Nel primo studio nel mondo arabo per documentare la malattia mentale ed il trattamento a livello nazionale, i ricercatori dal Libano hanno descritto la prevalenza dei disturbi mentali e della loro relazione all'esposizione alla guerra.

Elie Karam e colleghi, che pubblicano il loro studio nella medicina di PLoS del giornale di accesso aperto questa settimana, ha utilizzato uno strumento (WHO) di intervista dell'organizzazione mondiale della sanità per diagnosticare i disordini di salute mentale in un campione di 3.000 adulti nel rappresentante del Libano della popolazione. Hanno studiato la domanda di prevalenza di vita (la percentuale di libanesi che hanno un disturbo mentale ad un certo punto nelle loro vite) e dell'età dell'inizio dei disturbi mentali come pure la mora che hanno sperimentato nella ricezione del trattamento. Questo genere di informazioni è necessario da assicurarsi che gli stati forniscano i servizi medico-sanitari efficienti alle loro popolazioni, specialmente fuori dei paesi industrializzati in cui i disturbi mentali più di meno sono ricercati. Egualmente hanno chiesto ad ogni partecipante allo studio riguardo alla loro esperienza negli eventi traumatici per quanto riguarda la guerra, includente se fossero stati un rifugiato (38% della gente nello studio), un civile in una zona di guerra (55%), o morte o lesione testimoniata (18%). Sebbene la relazione fra la guerra e la salute mentale della gente che servisce nei militari sia stata descritta prima, questa è la prima volta che uno studio nazionalmente rappresentativo ha valutato l'effetto della guerra con primo inizio dei disturbi mentali in una popolazione civile.

Gli autori descrivono che uno in quattro libanesi in questo studio ha avuto un disordine di salute mentale durante la loro vita, secondo il manuale di statistica e di sistema diagnostico dei criteri di disturbi mentali (DSM-IV) che il WHO foggia gli usi, con la depressione principale che è il disordine più comune. Ciò è simile a prevalenza della malattia mentale nel Regno Unito e le bugie all'interno dell'intervallo osservato nel WHO è indagini di salute mentale del mondo in altri paesi. I ricercatori egualmente hanno stimato che uno in tre libanesi avesse uno o più disturbi mentali dall'età di 75, che è egualmente simile ai risultati di indagine in altri paesi. Soltanto la metà della gente esaminata con un disturbo mentale aveva ricevuto mai la guida professionale; di coloro che ha avuto un disturbo mentale, la mora nel trattamento ha variato a partire da 6 anni per i disordini di umore a 28 anni per i disordini di ansia. Per concludere, l'esposizione agli eventi in relazione con guerra ha aumentato il rischio di sviluppare un'ansia, l'umore, o il disordine controllo di impulso dalla volta 6, 3 volte e 13 volta rispettivamente.

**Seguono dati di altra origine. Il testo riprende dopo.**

(* ===== verification/HarnessRun.v ===== *)
(** * HarnessRun: the calls of the deterministic cluster

    Storage completions, the event loop, client requests, crashes, restarts and
    construction keep the relation of [HarnessState]; a call returns unless the
    observer reports a violation, the client tokens are used up or the engine
    refuses a recovered log. *)

From stdpp Require Import relations.
From S2P Require Import Prelude Model StateMachine RaftTypes Raft RaftSpec RaftRefine RaftReplicate RaftElection RaftAppend RaftStep System SystemFrame SystemSteps SystemLog SystemSafety Deployment ClusterSafety RaftTyped RaftOps.
From S2P Require Codec HostPoll HostSites.
From S2P Require Import Bytes Wal WalFormat WalFrames WalRecovery WalScan WalFile WalDurability HostAhead HostStep.
From S2P Require Import Pcg SimQueue Simulator SimTrace SimSpec SimStorage SimTheorems HarnessTypes Harness HarnessSim HarnessState HarnessEffects.
#[local] Open Scope N_scope.

Section storage.
Context `{HeapLaws} (conf : ClusterConfig) (Hset : harness_setup conf).
Implicit Types (net : Net) (b : Body) (r : RaftNode) (w : WalState) (c : Impl).
Abbreviation matches := (matches conf).
Abbreviation member_at := (member_at conf).
Abbreviation at_ease := (at_ease conf).

Lemma shift_moved x c c0 net net' : moved x net net' -> shift conf x c c0 net -> shift conf x c c0 net'.
Proof.
  intros Hm []. constructor; try done.
  - intros m Hw. destruct (sf_wire m Hw) as [?|?]; [by left|right]. by eapply carried_moved.
  - eapply Forall_impl; [exact sf_queue|]. intros p [? ?]. split; [done|]. by eapply effect_ok_moved.
Qed.

(** A batch whose frame is stable completes: the abstract host writes it and takes
    the completion. *)
Lemma complete_steps d c c0 net x rt b r q w0 ds :
  matches c net -> x ∈ cc_members conf -> shift conf x c c0 net -> im_nodes c0 !! x = Some rt ->
  rt_raft rt = Some r -> rt_raft_config rt = member_config conf x -> rt_identity rt = member_identity conf x ->
  body_at (im_simulator c0) x = Some b -> bd_alive b = true -> bd_unstable b = [] -> bd_pending b = ∅ ->
  queued x (im_effect_queue c0) = [] -> im_draining_effects c0 = false ->
  sound (engine_config conf x) (n_sent net) r ->
  n_host net !! x = Some (mkHost r (wal_recovered w0) false) -> pending_storage_ r = Some q ->
  stored (member_identity conf x) (cc_wal conf) (rt_wal_state rt) (bd_stable b) ds ->
  wal_recovered (rt_wal_state rt) = apply_batch (wal_recovered w0) (ps_batch q) ->
  exists c2 net', matches c2 net' /\
    deliver_with d c0 x (StorageComplete (ps_op_id q) true EmptyString) = d c2.
Proof.
  intros Hmt Hin Hsh Hx Hr Hcf Hid Hb Hal Hu Hp Hq Hd Hs Hh Hw Hst Hrec.
  set (ev := StorageComplete (ps_op_id q) true EmptyString). pose proof (engine_ids conf Hset x) as Hids.
  destruct (sound_returns conf x _ ev r Hs I) as (r' & es & Hstep).
  destruct (step_batches _ Hids _ ev _ _ _ Hs I I Hstep) as (Hs' & Hf & _).
  destruct (do_write _ _ net x r _ q (mt_cluster _ _ _ Hmt) Hh Hw) as (net1 & Hc1 & Hm1 & Hx1).
  destruct (do_done _ _ net1 x r _ q r' es Hc1 Hx1 Hw Hstep) as (net2 & Hc2 & Hm2 & Hx2 & Hse).
  assert (Hm : moved x net net2) by (by eapply moved_trans).
  exists (stepped c0 x rt r' es), net2. split.
  - apply (matches_shift conf x c _ net); [done..| |].
    { apply shift_stepped; [by eapply shift_moved|done|by apply effects_ok]. }
    destruct (stepped_found c0 x rt r' es) as [Hn Hqx]. exists (set_raft rt (Some r')), b.
    split_and!; [done..|]. constructor; [done..|]. rewrite Hqx, Hq. simpl.
    constructor; [done|eapply sound_mono; [|done]; intros e; by apply (moved_sent x)|by exists ds|].
    apply engaged_live; [by rewrite Hrec|]. apply work_none; [|done..].
    symmetry. apply (step_pend _ Hids _ ev r r' es Hs I I); [left|done]. unfold completed. rewrite Hw. simpl. by rewrite N.eqb_refl.
  - rewrite (deliver_steps d c0 x rt r ev r' es); [by rewrite Hd|done|done| |done].
    by rewrite (alive_body _ _ _ Hb).
Qed.

(** [fail_storage] outside a drain. *)
Lemma fail_storage_ok c c0 net x rt b r q what :
  matches c net -> x ∈ cc_members conf -> shift conf x c c0 net ->
  im_nodes c0 !! x = Some rt -> rt_raft rt = Some r -> rt_raft_config rt = member_config conf x ->
  rt_identity rt = member_identity conf x -> body_at (im_simulator c0) x = Some b ->
  queued x (im_effect_queue c0) = [] -> im_draining_effects c0 = false ->
  doomed conf net x (rt_wal_state rt) b r q ->
  returns (fail_storage c0 x (ps_op_id q) what) at_ease.
Proof.
  intros Hmt Hin Hsh Hx Hr Hcf Hid Hb Hq Hd Hdm. unfold fail_storage.
  destruct (fail_storage_steps conf Hset drain_effects c c0 net x rt b r q what Hmt Hin Hsh Hx Hr Hcf Hid Hb Hq Hdm)
    as (c2 & es & Hm2 & _ & _ & _ & ->). rewrite Hd. by eapply drain_effects_ok.
Qed.

(** ** A completion of the device *)

(** The member a completion belongs to: it is writing or flushing. *)
Record completing c net (x : NodeId) (rt : NodeRuntime) b r (q : PendingStorage) (f : WalEncodedFrame)
    (id : N) (op : PendingStorageOperation) (stage : PersistStage) : Prop := {
  cp_in : x ∈ cc_members conf;
  cp_runtime : im_nodes c !! x = Some rt;
  cp_raft : rt_raft rt = Some r;
  cp_config : rt_raft_config rt = member_config conf x;
  cp_identity : rt_identity rt = member_identity conf x;
  cp_body : body_at (im_simulator c) x = Some b;
  cp_alive : bd_alive b = true;
  cp_sound : sound (engine_config conf x) (n_sent net) r;
  cp_stored : exists ds, stored (member_identity conf x) (cc_wal conf) (rt_wal_state rt) (bd_stable b) ds;
  cp_host : n_host net !! x = Some (mkHost r (wal_recovered (rt_wal_state rt)) false);
  cp_waits : pending_storage_ r = Some q;
  cp_frame : encode_wal_frame (rt_wal_state rt) (ps_batch q) (cc_wal conf) = inr f;
  cp_pending : bd_pending b = {[id := op]};
  cp_bridge : im_pending_persists c !! id = Some (bridge_to x b q f stage);
  cp_stage : match stage with
    | stage_write => po_kind op = op_write /\ po_bytes op = ef_bytes f /\ bd_unstable b = [] /\
        (po_completion_status op = completed_ok -> po_actual_write_bytes op = blen (ef_bytes f))
    | stage_flush => po_kind op = op_flush /\ bd_unstable b = ef_bytes f
    end;
}.

Lemma completion_found c net x b id op :
  matches c net -> body_at (im_simulator c) x = Some b -> bd_alive b = true -> bd_pending b !! id = Some op ->
  exists rt r q f stage, completing c net x rt b r q f id op stage.
Proof.
  intros Hmt Hb Ha Hop. assert (Hin : x ∈ cc_members conf) by (apply (mt_bodies _ _ _ Hmt); eauto).
  destruct (mt_members _ _ _ Hmt x Hin) as (rt & b' & Hx & Hb' & [Hcf Hid Hst]). simplify_eq.
  destruct (rt_raft rt) as [r|] eqn:Hr; [|destruct Hst; congruence].
  destruct Hst as [Hal Hs Hstored He].
  assert (Hne : bd_pending b <> ∅) by (intros E; by rewrite E, lookup_empty in Hop).
  destruct He as [Hh [?|q f i o ? ? ? ? Hp ? ? ? ?|q f i o ? ? ? ? Hp ? ? ?]|]; [done|..|done].
  all: rewrite Hp in Hop; apply lookup_singleton_Some in Hop as [<- <-].
  - exists rt, r, q, f, stage_write. by constructor.
  - exists rt, r, q, f, stage_flush. by constructor.
Qed.

Lemma batch_of_fits x sent r q :
  sound (engine_config conf x) sent r -> pending_storage_ r = Some q -> batch_fits (ps_batch q).
Proof. intros [_ Ht] Hq. by destruct (ty_pending _ _ Ht _ Hq) as (_ & ? & _). Qed.

Section completed.
Context (c c1 : Impl) (net : Net) (x : NodeId) (rt : NodeRuntime) (b b1 : Body) (r : RaftNode)
  (q : PendingStorage) (f : WalEncodedFrame) (id : N) (op : PendingStorageOperation).
Context (Hmt : matches c net) (Hq : im_effect_queue c = []) (Hd : im_draining_effects c = false).
Context (stage : PersistStage) (Hcp : completing c net x rt b r q f id op stage).

(** The state after the device has completed the operation and the bridge is gone. *)
Context (Hsh : shift conf x c c1 net) (Hn1 : im_nodes c1 = im_nodes c) (Hq1 : im_effect_queue c1 = [])
  (Hd1 : im_draining_effects c1 = false) (Hb1 : body_at (im_simulator c1) x = Some b1)
  (Ha1 : bd_alive b1 = true) (Hp1 : bd_pending b1 = ∅) (Hi1 : bd_incarnation b1 = bd_incarnation b).

Lemma completed_doomed :
  bd_stable b1 = bd_stable b -> bd_unstable b1 `prefix_of` ef_bytes f -> doomed conf net x (rt_wal_state rt) b1 r q.
Proof using Hcp Ha1 Hp1.
  intros Hs Hu. destruct Hcp. constructor; try done; [by rewrite Hs|].
  right. exists q, f. split_and!; try done. by eapply batch_of_fits.
Qed.

Lemma completed_fails what :
  bd_stable b1 = bd_stable b -> bd_unstable b1 `prefix_of` ef_bytes f ->
  returns (fail_storage c1 x (ps_op_id q) what) at_ease.
Proof using All.
  intros Hs Hu. pose proof (completed_doomed Hs Hu) as Hdm. destruct Hcp.
  eapply (fail_storage_ok c c1 net x rt b1 r q); try done; [by rewrite Hn1|by rewrite Hq1].
Qed.

(** The frame is written: the flush is submitted, or the batch fails. *)
Lemma start_flush_ok event :
  se_node event = x -> bd_stable b1 = bd_stable b -> bd_unstable b1 = ef_bytes f ->
  returns (start_flush c1 event (bridge_to x b q f stage_write)) at_ease.
Proof using All.
  intros He Hs Hu. assert (Hdm : doomed conf net x (rt_wal_state rt) b1 r q) by (by apply completed_doomed; rewrite ?Hu).
  pose proof Hcp as []. unfold start_flush, runtime. rewrite He, Hn1, cp_runtime0, cp_raft0, (alive_body _ _ _ Hb1), Ha1. simpl.
  pose proof (sf_sim _ _ _ _ _ Hsh) as Hi.
  pose proof (submit_flush_inv (im_simulator c1) x (rt_storage_flush_latency rt) Hi) as Hi2.
  destruct (submit_flush (im_simulator c1) x (rt_storage_flush_latency rt)) as [sub s] eqn:Hsub. simpl in Hi2.
  pose proof (flush_frame _ _ _ _ _ Hi Hsub) as Hfr. pose proof (sync_core (set_simulator c1 s)) as Hc2.
  destruct (core_fields _ _ Hc2) as (_ & F2 & F3 & _ & F5 & F6). simpl in F2, F3, F5, F6.
  assert (Hstill : still (im_simulator c1) s -> forall what, returns
    (fail_storage (sync_simulator_trace (set_simulator c1 s)) x (ps_op_id q) what) at_ease).
  { intros Hst what. eapply (fail_storage_ok c _ net x rt b1 r q); try done.
    - apply (shift_core conf x c (set_simulator c1 s)); [by apply shift_still|done].
    - by rewrite F3, Hn1.
    - rewrite F2. by rewrite (proj1 Hst).
    - by rewrite F5, Hq1.
    - by rewrite F6. }
  destruct (sub_status sub); try (by apply Hstill). destruct Hfr as (o & Hacc & Hk & Hby).
  destruct (emplaced conf x c c1 net s (sub_operation_id sub) o (bridge_to x b q f stage_flush) Hsh Hi2 Hacc eq_refl)
    as (c3 & Hc3 & Hsh3 & Hpp & Hs3 & Hn3 & Hq3 & Hd3).
  eexists. split; [reflexivity|]. apply (ease_core conf c3); [|rewrite record_core_eq, <- Hc3; apply emplace_core, sync_core].
  exists net. split_and!; [|congruence..]. apply (matches_shift conf x c _ net); [done|done|apply Hmt|apply moved_refl|done|].
  destruct Hacc as [(st & Hsn & Hal & Hbod & _) _ _]. unfold body_at in Hb1. rewrite Hsn in Hb1. injection Hb1 as <-.
  simpl in *. exists rt. eexists. split_and!; [by rewrite Hn3, Hn1|rewrite Hs3, Hbod; by rewrite decide_True|].
  constructor; [done..|]. rewrite cp_raft0. constructor; [done|done|simpl; by rewrite Hs|]. apply engaged_live; [done|].
  eapply (work_flush conf _ _ _ _ _ _ q f _ o); try done.
  - by rewrite Hq3, Hq1.
  - simpl. rewrite Hp1. done.
  - rewrite Hpp. unfold bridge_to. simpl. by rewrite Hi1.
Qed.

(** The frame is stable: the log is scanned and the node takes the completion. *)
Lemma finish_persist_ok event :
  se_node event = x -> bd_stable b1 = bd_stable b ++ ef_bytes f -> bd_unstable b1 = [] ->
  returns (finish_persist c1 event (bridge_to x b q f stage_flush)) at_ease.
Proof using All.
  intros He Hs Hu. pose proof Hcp as []. destruct cp_stored0 as [ds Hst].
  pose proof (batch_of_fits x _ _ _ cp_sound0 cp_waits0) as Hfit.
  pose proof (stored_next _ _ _ _ _ _ _ Hst Hfit cp_frame0) as Hst2.
  destruct (stored_scan _ _ _ _ _ [] tt (encode_wal_frame_options _ _ _ cp_frame0) (identity_ok conf Hset x cp_in0) Hst2
    ltac:(by left)) as (sc & Hscan & Hst3 & _ & Htail & Hseq). rewrite app_nil_r in Hscan. simpl in Htail.
  unfold finish_persist, runtime. rewrite He, Hn1, cp_runtime0, cp_raft0, (stable_body _ _ _ Hb1), Hs, cp_identity0.
  rewrite (sf_config _ _ _ _ _ Hsh), (mt_config _ _ _ Hmt), Hscan, Htail, Hseq. unfold bridge_to at 1.
  cbn [pp_expected_frame_sequence]. rewrite N.eqb_refl. cbn [orb negb].
  set (c2 := put_runtime c1 x (set_wal_state rt (sc_state sc))).
  set (c3 := record c2 _ _ _ _ _ _ _ _ _). assert (Hc3 : core c3 = core c2) by apply record_core_eq. clearbody c3.
  destruct (core_fields _ _ Hc3) as (_ & F2 & F3 & _ & F5 & F6). simpl in F2, F3, F5, F6.
  destruct (complete_steps drain_effects c c3 net x (set_wal_state rt (sc_state sc)) b1 r q (rt_wal_state rt) (ds ++ [ps_batch q]))
    as (c4 & net' & Hm4 & Hdel); try done.
  - apply (shift_core conf x c c2); [by apply shift_put|done].
  - by rewrite F3, lookup_insert_eq.
  - by rewrite F2.
  - by rewrite F5, Hq1.
  - by rewrite F6.
  - simpl. by rewrite Hs.
  - simpl. rewrite (stored_recovered _ _ _ _ _ Hst3), (stored_recovered _ _ _ _ _ Hst).
    unfold replayed. by rewrite foldl_app.
  - unfold deliver. cbn [pp_raft_operation bridge_to]. rewrite Hdel. by eapply drain_effects_ok.
Qed.
End completed.
(** The input thread: in [std::getline], past the loop, past the store to [input_done]. *)
Inductive InputThread := rd_reading | rd_ending | rd_done.

#[global] Instance InputThread_eq_dec : EqDecision InputThread.
Proof. solve_decision. Defined.

(** Where the main thread is: at the top of the loop, before the lock, before the
    exchange of the counter, before the load of [input_done], before a command, before
    [host.stop()], and at the end of [main] with its exit code. *)
Inductive MainPc :=
  | at_poll
  | at_take (activity : bool)
  | at_drops (activity : bool) (line : option string)
  | at_idle (activity : bool)
  | at_command (line : string)
  | at_stop
  | at_exit (code : N).

(** What has happened: the lines read and whether they were queued, the lines whose
    command was executed, the drops reported, the commands made from a line and those
    submitted again. *)
Record History := mkHistory {
  hs_read : list (string * bool);
  hs_executed : list string;
  hs_reported : N;
  hs_fresh : list ClientCommand;
  hs_retried : list ClientCommand;
}.

Definition kInputQueueLimit : nat := 64.

Section console.
Context {W T : Type} `{Transport W T}.
Abbreviation Host := (HostImpl T).
Context (caller session_epoch : N).

Record Console := mkConsole {
  cs_host : Host;
  cs_queue : list string;
  cs_reader : InputThread;
  cs_input_drops : N;
  cs_pc : MainPc;
  cs_last_command : option ClientCommand;
  cs_next_request_id : N;
  cs_out : list string;
  cs_err : list string;
  cs_history : History;
}.
Implicit Types (s : Console).
(* ===== verification/SimProgram.v ===== *)
(** * SimProgram: the programs that drive the deterministic cluster

    [apps/detlog_sim.cpp], a command line with eight scenarios, and
    [fuzz/scenario_fuzz.cpp], which turns the bytes of an input into a scenario.  Both only
    call [DeterministicCluster]; every run of theirs is shown to be a scenario of
    [HarnessTheorems], and a scenario of the former that ends well has done what it is for
    ([outcome]).  The file a trace is written to is a parameter: it tells for a path
    and the bytes whether opening or writing fails.  The two other fuzz drivers, of the
    codec and of the log scan, are here too. *)

From S2P Require Import Prelude Model StateMachine RaftTypes Raft RaftSpec Deployment RaftTyped.
From S2P Require Import Bytes Wal Pcg SimQueue Simulator SimTrace SimSpec SimStorage SimTheorems HarnessTypes Harness HarnessSim HarnessState HarnessEffects HarnessRun HarnessTheorems.
From S2P Require Codec NodeProgram TcpMachine.
#[local] Open Scope string_scope.
#[local] Open Scope list_scope.
#[local] Open Scope N_scope.

Definition demo_key : string := "demo-key".

(** The trace file: the message when it cannot be opened or written. *)
Definition TraceFile : Type := string -> string -> option string.

Section scenarios.
Context `{HeapLib}.

(** ** [detlog-sim] *)

Definition put_demo (session : SessionId) (sequence : N) (value : string) : ClientCommand :=
  mkClientCommand session sequence put demo_key value.

Definition commit_command (c : Impl) (leader : NodeId) (cmd : ClientCommand) : Throw (ClientReply * Impl) :=
  t <== submit c leader cmd;
  r <== run_until_reply t.1 50000 t.2;
  if negb r.1 then inl "client request did not complete"
  else match reply_for r.2 t.1 with
       | Some reply => if bool_decide (cr_status reply = status_ok) then inr (reply, r.2)
                       else inl "client request did not commit successfully"
       | None => inl "client request did not commit successfully"
       end.

Record ScenarioSummary := mkScenarioSummary {
  ss_first_leader : NodeId;
  ss_replacement_leader : option NodeId;
  ss_first_commit : LogIndex;
  ss_second_commit : LogIndex;
}.

(** The first ready leader other than [old]. *)
Definition another_leader (old : NodeId) (c : Impl) : option NodeId :=
  List.find (fun l => negb (l =? old)) (leaders c true).

Definition wait_replacement (c : Impl) (old : NodeId) : Throw (NodeId * Impl) :=
  r <== run_until (fun c => negb (is_none (another_leader old c))) 50000 c;
  if negb r.1 then inl "cluster did not elect a replacement"
  else match another_leader old r.2 with
       | Some l => inr (l, r.2)
       | None => inl "replacement disappeared after election"
       end.

Definition wait_value (c : Impl) (node : NodeId) (expected : string) : Throw (unit * Impl) :=
  r <== run_until (fun c => bool_decide (cluster_value c node demo_key = Some expected)) 50000 c;
  if negb r.1 then inl "node did not catch up to the expected value" else inr (tt, r.2).

(** A call whose [false] the scenario reports. *)
Definition demand (r : Throw (bool * Impl)) (what : string) : Throw (unit * Impl) :=
  x <== r; if (x.1 : bool) then inr (tt, x.2) else inl what.

(** The default argument of [crash]. *)
Definition keep_nothing : StorageCrashSpec := mkStorageCrashSpec 0 0.

Definition run_leader_crash (c : Impl) (first : NodeId) (session : SessionId) : Throw (ScenarioSummary * Impl) :=
  a <== commit_command c first (put_demo session 1 "before-crash");
  b <== demand (crash a.2 first keep_nothing) "could not crash the first leader";
  w <== wait_replacement b.2 first;
  d <== commit_command w.2 w.1 (put_demo session 2 "after-crash");
  e <== demand (restart d.2 first) "could not restart the old leader";
  f <== wait_value e.2 first "after-crash";
  inr (mkScenarioSummary first (Some w.1) (cr_log_index a.1) (cr_log_index d.1), f.2).

(** The loops over the peers that cut the links out of [node], checked and unchecked. *)
Fixpoint cut_links (c : Impl) (node : NodeId) (peers : list NodeId) : Throw (unit * Impl) :=
  match peers with
  | [] => inr (tt, c)
  | peer :: peers =>
      if peer =? node then cut_links c node peers
      else
        x <== demand (cluster_set_partition c node peer true) "could not inject asymmetric partition";
        cut_links x.2 node peers
  end.

Fixpoint heal_links (c : Impl) (node : NodeId) (peers : list NodeId) : Throw (unit * Impl) :=
  match peers with
  | [] => inr (tt, c)
  | peer :: peers =>
      if peer =? node then heal_links c node peers
      else (x <== cluster_set_partition c node peer false; heal_links x.2 node peers)
  end.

Ulteriori studi sono necessari stabilire se questa relazione fra gli eventi di guerra e la malattia mentale possa essere generalizzata ad altri paesi. Ma come Robert Ursano e David Benedek, uninvolved con la ricerca, dica nella loro prospettiva anche pubblicata nella medicina di PLoS questa settimana: “quantificando la resistenza di questa associazione in una nazione violenta storicamente tramite i servire di conflitto come indicatore stradale per i responsabili politici di criterio di integrità nelle nazioni si è impegnato nei conflitti prolungati„. Trovando quello molta gente nel Libano che sviluppa i disturbi mentali mai non riceve il trattamento non è dovuto una scarsità dei professionisti di sanità nel paese, in modo dai ricercatori suggerisce che il migliore modo migliorare la diagnosi ed il trattamento potrebbe essere di aumentare la consapevolezza di questi disordini e di diminuire i tabù connessi con la malattia mentale.